The data →
Lemma expire_all_carries now ids : forall e, Inv ∅ e ->
  carries (length ids) e (for_each (expire_one now) ids e).1 (for_each (expire_one now) ids e).2.
Proof.
  induction ids as [|tx ids IH]; intros e HI; cbn [for_each]; [by apply carries_nothing|].
  pose proof (expire_one_keeps e tx now HI) as [HI1 _]. unfold expire_one in *.
  pose proof (failed_carries e tx now HI) as Hc. destruct (failed e tx now) as [e1 a1]. cbn [fst snd] in *.
  specialize (IH e1 HI1). destruct (for_each _ ids e1) as [e2 a2].
  apply (carries_app 0 (1 + length ids) e e e2 [Cancel tx]); [|by eapply carries_app].
  split; [by left|by intros ? ? ? ? ? ?%list_elem_of_singleton|done].
Qed.

Section questions.
Context `{MapOrder}.

Lemma advance_carries idle id e now :
  Inv idle e -> id ∈ idle -> is_fresh e id -> carries 1 e (advance e id now).1 (advance e id now).2.
Proof.
  intros HI Hid (t & Ht & Hcur & Hcs & Ha).
  destruct (co_idle_live _ _ _ _ _ (inv_core _ _ HI) id Hid) as (t0 & ? & ?). simplify_eq.
  assert (focus id t e) as Hf.
  { split; [done|done|by apply (co_tasks _ _ _ _ _ (inv_core _ _ HI) id)|apply HI]. }
  eapply carries_outcome. exact (so_outcome _ _ _ _ (advance_step id e t now Hf Hcur Hcs Ha)).
Qed.

Lemma advance_all_carries ids now : forall e,
  NoDup ids -> Inv (list_to_set ids) e -> Forall (is_fresh e) ids ->
  carries (length ids) e (for_each (fun e id => advance e id now) ids e).1
    (for_each (fun e id => advance e id now) ids e).2.
Proof.
  induction ids as [|id ids IH]; intros e Hnd HI Hfr; cbn [for_each]; [by apply carries_nothing|].
  apply NoDup_cons in Hnd as [Hni Hnd]. apply Forall_cons in Hfr as [Hf Hfr].
  pose proof (advance_carries (list_to_set (id :: ids)) id e now HI ltac:(set_solver) Hf) as Hc.
  destruct (advance_fresh_rest id ids e now HI Hni Hf Hfr) as [HI1 Hfr1].
  destruct (advance e id now) as [e1 a1]. cbn [fst snd] in *.
  specialize (IH e1 Hnd HI1 Hfr1). destruct (for_each _ ids e1) as [e2 a2].
  by apply (carries_app 1 (length ids) e e1 e2).
Qed.

Lemma resolve_name_carries e q name rt nc now :
  Inv ∅ e -> ~ live e q -> Name_wf name -> is_u16 rt ->
  carries 1 e (resolve_name e q name rt nc now).1 (resolve_name e q name rt nc now).2.
Proof.
  intros HI Hq Hn Hrt. unfold resolve_name, start_task. cbn [Engine.fresh_id].
  set (id := next_id e). set (t := fresh_task (OResolve q) name rt nc). set (e1 := put_tasks _ _).
  assert (Inv {[id]} e1) as HI1.
  { destruct HI as [HC Hca Hcf]. split; [|done|by apply (Config_same e)].
    apply (core_add_resolve _ _ _ _ _ q name rt nc) in HC; [|done..|].
    - by rewrite union_empty_r_L in HC.
    - intros j t' Hj Ho. apply Hq. by exists j, t'. }
  apply (carries_frame _ _ e1); [done|]. eapply advance_carries; [done|set_solver|].
  exists t. split; [apply lookup_insert_eq|done].
Qed.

Action item → Would you transcribe every entry exactly, leaving nothing out?

Written response →
Lemma expire_all_carries now ids : forall e, Inv ∅ e ->
  carries (length ids) e (for_each (expire_one now) ids e).1 (for_each (expire_one now) ids e).2.
Proof.
  induction ids as [|tx ids IH]; intros e HI; cbn [for_each]; [by apply carries_nothing|].
  pose proof (expire_one_keeps e tx now HI) as [HI1 _]. unfold expire_one in *.
  pose proof (failed_carries e tx now HI) as Hc. destruct (failed e tx now) as [e1 a1]. cbn [fst snd] in *.
  specialize (IH e1 HI1). destruct (for_each _ ids e1) as [e2 a2].
  apply (carries_app 0 (1 + length ids) e e e2 [Cancel tx]); [|by eapply carries_app].
  split; [by left|by intros ? ? ? ? ? ?%list_elem_of_singleton|done].
Qed.

Section questions.
Context `{MapOrder}.

Lemma advance_carries idle id e now :
  Inv idle e -> id ∈ idle -> is_fresh e id -> carries 1 e (advance e id now).1 (advance e id now).2.
Proof.
  intros HI Hid (t & Ht & Hcur & Hcs & Ha).
  destruct (co_idle_live _ _ _ _ _ (inv_core _ _ HI) id Hid) as (t0 & ? & ?). simplify_eq.
  assert (focus id t e) as Hf.
  { split; [done|done|by apply (co_tasks _ _ _ _ _ (inv_core _ _ HI) id)|apply HI]. }
  eapply carries_outcome. exact (so_outcome _ _ _ _ (advance_step id e t now Hf Hcur Hcs Ha)).
Qed.

Lemma advance_all_carries ids now : forall e,
  NoDup ids -> Inv (list_to_set ids) e -> Forall (is_fresh e) ids ->
  carries (length ids) e (for_each (fun e id => advance e id now) ids e).1
    (for_each (fun e id => advance e id now) ids e).2.
Proof.
  induction ids as [|id ids IH]; intros e Hnd HI Hfr; cbn [for_each]; [by apply carries_nothing|].
  apply NoDup_cons in Hnd as [Hni Hnd]. apply Forall_cons in Hfr as [Hf Hfr].
  pose proof (advance_carries (list_to_set (id :: ids)) id e now HI ltac:(set_solver) Hf) as Hc.
  destruct (advance_fresh_rest id ids e now HI Hni Hf Hfr) as [HI1 Hfr1].
  destruct (advance e id now) as [e1 a1]. cbn [fst snd] in *.
  specialize (IH e1 Hnd HI1 Hfr1). destruct (for_each _ ids e1) as [e2 a2].
  by apply (carries_app 1 (length ids) e e1 e2).
Qed.

Lemma resolve_name_carries e q name rt nc now :
  Inv ∅ e -> ~ live e q -> Name_wf name -> is_u16 rt ->
  carries 1 e (resolve_name e q name rt nc now).1 (resolve_name e q name rt nc now).2.
Proof.
  intros HI Hq Hn Hrt. unfold resolve_name, start_task. cbn [Engine.fresh_id].
  set (id := next_id e). set (t := fresh_task (OResolve q) name rt nc). set (e1 := put_tasks _ _).
  assert (Inv {[id]} e1) as HI1.
  { destruct HI as [HC Hca Hcf]. split; [|done|by apply (Config_same e)].
    apply (core_add_resolve _ _ _ _ _ q name rt nc) in HC; [|done..|].
    - by rewrite union_empty_r_L in HC.
    - intros j t' Hj Ho. apply Hq. by exists j, t'. }
  apply (carries_frame _ _ e1); [done|]. eapply advance_carries; [done|set_solver|].
  exists t. split; [apply lookup_insert_eq|done].
Qed.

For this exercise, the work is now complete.